When the administration announced that the separation of children would itself prove a deterrent to would-be illegal entrants, a line was crossed in terms of the moral analysis

This column does not often do moral philosophy, but the recent controversy over family separation at the American-Mexican border offers an opportunity to do just that. The Trump administration policy of criminally charging illegal entrants and thus separating them from their children was widely denounced as not just unwise but immoral. Why?

Separating children from their criminally charged parents of course is routine. In Canada if parents are charged with a crime and denied bail — hence detained — then their children will be separated from them during the time of detention. The children are not detained along with the parents. If children had to remain with their parents, and children could not be remanded, then no parents could be detained, either before or after trial.

So “family separation” in the criminal justice system is not immoral, but necessary. At the border it is more painful, as the children have to be taken into separate temporary custody; the alternative of going to stay with family and friends is rarely possible.

The Trump administration decision to charge all those entering illegally set in motion the process of detention for the parents and their separation from their children. That is not an altogether new policy, but rather the more strict application of existing law. Going from lax enforcement to strict enforcement is not obviously immoral, if the existing law itself is morally just. Few dispute that laws which regulate entry are just laws.

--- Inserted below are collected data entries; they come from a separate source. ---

(** * Vocabulary of the properties *)

Fixpoint all_digits (s : string) : bool :=
  match s with
  | String c s' => Str.is_digit c && all_digits s'
  | EmptyString => true
  end.

Definition starts_with_digit (s : string) : bool :=
  match s with
  | String c _ => Str.is_digit c
  | EmptyString => false
  end.

(** The start and end times a range line denotes, when its two time
    strings are found and parse. *)
Definition line_times (line : string) : option TimeRange :=
  match re_range line with
  | Some (g1, g2) =>
      match parse_time g1, parse_time g2 with
      | Ok s, Ok e => Some (s, e)
      | _, _ => None
      end
  | None => None
  end.

(** Every range ends no later than the next one starts. *)
Fixpoint ordered (ranges : list TimeRange) : Prop :=
  match ranges with
  | prev :: ((next :: _) as rest) => (snd prev <= fst next)%Q /\ ordered rest
  | _ => True
  end.

Definition proper (r : TimeRange) : Prop := (fst r < snd r)%Q.


(** A source cue: the index of its time line in the subtitle file, its
    times and its text lines. *)
Record cue : Type := mkCue {
  cue_line : nat;
  cue_start : Q;
  cue_end : Q;
  cue_text : list string
}.

(** The cues of [srt_lines[i:]], in file order. *)
Fixpoint cues_from (i : nat) (lines : list string) : list cue :=
  match lines with
  | [] => []
  | line :: following =>
      match cue_times line with
      | Ok (Some (s, e)) =>
          mkCue i s e (text_lines following) :: cues_from (S i) following
      | _ => cues_from (S i) following
      end
  end.

Definition cues (srt_lines : list string) : list cue := cues_from 0 srt_lines.

(** No line with an arrow splits into more than two parts. *)
Definition arrows_ok (srt_lines : list string) : bool :=
  forallb (fun l => match cue_times l with Ok _ => true | Raise _ => false end)
          srt_lines.

(** The cue lies within the range, both ends included. *)
Definition inside (r : TimeRange) (c : cue) : bool :=
  Num.ge (cue_start c) (fst r) && Num.le (cue_end c) (snd r).

(** The cue moved from segment [seg] of the source to the output. *)
Definition shifted (seg : nat) (start offset : Q) (c : cue) : emission :=
  mkEmission seg (cue_line c)
             (cue_start c - start + offset)%Q (cue_end c - start + offset)%Q
             (cue_text c).

(** One block of the output per emission, numbered from [n]. *)
Fixpoint render (n : Z) (es : list emission) : list string :=
  match es with
  | [] => []
  | e :: rest =>
      (cue_block n (sec_to_srt_time (em_start e)) (sec_to_srt_time (em_end e))
                 (em_text e)
       ++ render (n + 1) rest)%list
  end.

(** The cues of one segment, and of the segments [todo] numbered from
    [seg], in the order of the scan. *)
Definition hits (seg : nat) (r : TimeRange) (offset : Q) (cs : list cue)
  : list emission :=
  map (shifted seg (fst r) offset) (filter (inside r) cs).

Fixpoint all_hits (ranges : list TimeRange) (seg : nat) (todo : list TimeRange)
    (cs : list cue) : list emission :=
  match todo with
  | [] => []
  | r :: rest =>
      (hits seg r (seg_offset ranges seg) cs ++ all_hits ranges (S seg) rest cs)%list
  end.

Definition emitted (ranges : list TimeRange) (srt_lines : list string)
  : list emission :=
  all_hits ranges 0 ranges (cues srt_lines).

(** How many of [es] come from the cue at line [i]. *)
Definition times_emitted (i : nat) (es : list emission) : nat :=
  List.length (filter (fun e => Nat.eqb (em_line e) i) es).

(** The times of the cue whose time line is line [i] of the file. *)
Definition cue_at (srt_lines : list string) (i : nat) : option (Q * Q) :=
  match nth_error srt_lines i with
  | Some line =>
      match cue_times line with
      | Ok (Some t) => Some t
      | _ => None
      end
  | None => None
  end.

(** The range holds the span from [s] to [e], both ends included. *)
Definition holds (s e : Q) (r : TimeRange) : bool :=
  Num.ge s (fst r) && Num.le e (snd r).

(** The ten characters of [\d]. *)
Definition digit_chars : list ascii :=
  ["0"; "1"; "2"; "3"; "4"; "5"; "6"; "7"; "8"; "9"]%char.

Definition str2 (a b : ascii) : string := String a (String b EmptyString).
Definition str3 (a b c : ascii) : string := String a (str2 b c).

(** Formatting the number a digit string denotes, in a field as wide
    as the string, gives the string back; the number fits the width. *)
Definition field_ok (w : nat) (s : string) : bool :=
  String.eqb (Str.zfill w (Str.int_of s)) s
  && (0 <=? Str.int_of s)%Z && (Str.int_of s <? 10 ^ Z.of_nat w)%Z.

(** The form [HH:MM:SS,mmm]: two, two, two and three digits. *)
Definition srt_form (t : string) : Prop :=
  exists hh mm ss mmm : string,
    t = hh ++ ":" ++ mm ++ ":" ++ ss ++ "," ++ mmm
    /\ String.length hh = 2%nat /\ String.length mm = 2%nat
    /\ String.length ss = 2%nat /\ String.length mmm = 3%nat
    /\ all_digits hh = true /\ all_digits mm = true
    /\ all_digits ss = true /\ all_digits mmm = true.


(** Every character of [s] satisfies [p]; the first one does. *)
Fixpoint all_chars (p : ascii -> bool) (s : string) : bool :=
  match s with
  | String c s' => p c && all_chars p s'
  | EmptyString => true
  end.

Definition starts_with (p : ascii -> bool) (s : string) : bool :=
  match s with
  | String c _ => p c
  | EmptyString => false
  end.

(** A line with white space added on both sides. *)
Inductive padded (l : string) : string -> Prop :=
| padded_intro (lead trail : string) :
    all_chars Str.is_space lead = true -> all_chars Str.is_space trail = true ->
    padded l (lead ++ l ++ trail).

(** The duration a cut call asks the engine for. *)
Definition call_duration (c : engine_call) : Q :=
  match c with
  | CutFade _ _ t _ _ => t
  | CutCopy _ _ t => t
  | _ => 0
  end.


(** The exception of [t1, t2 = line.split('-->')] on more than two parts. *)
Definition unpack_error : exn :=
  ValueError "too many values to unpack (expected 2)".

(** The order of the output: by segment, then by line of the source. *)
Definition em_before (a b : emission) : Prop :=
  (em_seg a < em_seg b)%nat
  \/ (em_seg a = em_seg b /\ (em_line a < em_line b)%nat).

(** * The same functions on binary64 floats

    The definitions above read a Python [float] as the rational it would
    be without rounding.  The definitions of this module round as the
    code does: a [float] is a [spec_float] of precision 53, every
    operation is rounded to nearest, ties to even, and comparisons are
    those of the floats, so that a time read from text and a difference
    of two times have the values the interpreter computes.  Exceptions
    other than [ValueError] and the failure of an engine run are part of
    it. *)

Module F64.

#[local] Open Scope string_scope.
#[local] Open Scope Z_scope.

Definition float : Type := spec_float.

(** What one [ffmpeg ... .run()] is asked to do, with the numbers the
    code passes. *)
Inductive engine_call : Type :=
| CutFade (idx : nat) (ss t : float) (fade_d fade_out_st : float)
| CutCopy (idx : nat) (ss t : float)
| Concat (segment_files : list nat) (output_file : string)
| MuxSubtitle (video_file : string) (srt : list string) (output_file : string).

(** The exceptions that can leave these functions: [ValueError] and
    [OverflowError] with their text, and the [ffmpeg.Error] of a run
    that ends with a status other than 0. *)
Inductive pyerr : Type :=
| ValueErr (msg : string)
| OverflowErr (msg : string)
| EngineErr (failed : engine_call).

(** [str(e)] for the two built-in exceptions. *)
Definition err_text (e : pyerr) : string :=
  match e with
  | ValueErr msg | OverflowErr msg => msg
  | EngineErr _ => "ffmpeg error (see stderr output for detail)"
  end.

Inductive res (A : Type) : Type :=
| Ret (a : A)
| Err (e : pyerr).
Arguments Ret {A} a.
Arguments Err {A} e.

Definition and_then {A B : Type} (r : res A) (k : A -> res B) : res B :=
  match r with
  | Ret a => k a
  | Err e => Err e
  end.

Notation "'let*' x := r 'in' k" := (and_then r (fun x => k))
  (at level 10, x pattern, r at level 100, k at level 200).

Definition prec : Z := 53.
Definition emax : Z := 1024.

Definition add : float -> float -> float := SFadd prec emax.
Definition sub : float -> float -> float := SFsub prec emax.
Definition mul : float -> float -> float := SFmul prec emax.
Definition div : float -> float -> float := SFdiv prec emax.
Definition lt (x y : float) : bool := SFltb x y.
Definition le (x y : float) : bool := SFleb x y.
Definition gt (x y : float) : bool := SFltb y x.
Definition ge (x y : float) : bool := SFleb y x.

(** The float nearest to an [int], ties to even. *)
Definition nearest (n : Z) : float := binary_normalize prec emax n 0 false.

(** The conversion of an [int] operand of a float operation. *)
Definition of_int (n : Z) : res float :=
  match nearest n with
  | S754_infinity _ => Err (OverflowErr "int too large to convert to float")
  | f => Ret f
  end.

(** The float nearest to [n / d] for [0 <= n] and [0 < d]. *)
Definition nearest_ratio (n d : Z) : float :=
  match n, d with
  | Zpos pn, Zpos pd => div (S754_finite false pn 0) (S754_finite false pd 0)
  | _, _ => S754_zero false
  end.

Definition float_of (s : string) : float :=
  match Str.cut "." s with
  | None => nearest_ratio (Str.int_of s) 1
  | Some (i, f) =>
      nearest_ratio (Str.int_of (i ++ f)) (10 ^ Z.of_nat (String.length f))
  end.

(** [int(s)] for a digit string, with the limit of 4300 digits that
    the interpreter sets by default. *)
Definition int_of (s : string) : res Z :=
  if (4300 <? String.length s)%nat
  then Err (ValueErr
              ("Exceeds the limit (4300 digits) for integer string conversion: value has "
               ++ Str.of_int (Z.of_nat (String.length s))
               ++ " digits; use sys.set_int_max_str_digits() to increase the limit"))
  else Ret (Str.int_of s).

Definition parse_time (time_str : string) : res float :=
  match re_time time_str with
  | None => Err (ValueErr ("Invalid time: " ++ time_str))
  | Some (h, m, s3) =>
      let s := groups_default "0" s3 in
      let* hh := int_of h in
      let* mm := int_of m in
      let sec := float_of s in
      let* whole := of_int (hh * 3600 + mm * 60) in
      Ret (add whole sec)
  end.

(** ** Integer parts and remainders of floats *)

(** The rational a finite float denotes. *)
Definition exact (f : float) : option Q :=
  match f with
  | S754_zero _ => Some 0%Q
  | S754_finite s m e =>
      let a := (if s then Zneg m else Zpos m) in
      Some (if 0 <=? e then inject_Z (a * 2 ^ e)
            else Qmake a (Z.to_pos (2 ^ (- e))))%Q
  | _ => None
  end.

(** The float nearest to a rational, ties to even. *)
Definition of_Q (q : Q) : float :=
  match Qnum q with
  | Z0 => S754_zero false
  | Zpos n => nearest_ratio (Zpos n) (Zpos (Qden q))
  | Zneg n => SFopp (nearest_ratio (Zpos n) (Zpos (Qden q)))
  end.

Definition zero : float := S754_zero false.
Definition sign_bit (f : float) : bool :=
  match f with
  | S754_zero s | S754_infinity s | S754_finite s _ _ => s
  | S754_nan => false
  end.

(** [x != 0.0] *)
Definition nonzero (f : float) : bool := negb (SFeqb f zero).

(** C's [fmod]: the exact remainder of the truncated quotient, with
    the sign of [x]. *)
Definition fmod (x y : float) : float :=
  match x, y with
  | S754_nan, _ | _, S754_nan | S754_infinity _, _ | _, S754_zero _ => S754_nan
  | _, S754_infinity _ => x
  | _, _ =>
      match exact x, exact y with
      | Some qx, Some qy =>
          let r := (qx - qy * inject_Z (Num.int (qx / qy)))%Q in
          if Qeq_bool r 0 then S754_zero (sign_bit x) else of_Q r
      | _, _ => S754_nan
      end
  end.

So why then the widespread recognition that something was morally awry at the border? It can’t just be that the scenes were heart-rending. Heart-rendering outcomes can be morally correct.

A helpful clarification comes from traditional moral philosophy — the analysis of whether an act is morally good or evil. Every conscious, voluntary act has two aspects. Its “object” or what is being done, and the intention of the one doing it. Both have to be good for an act to be morally good.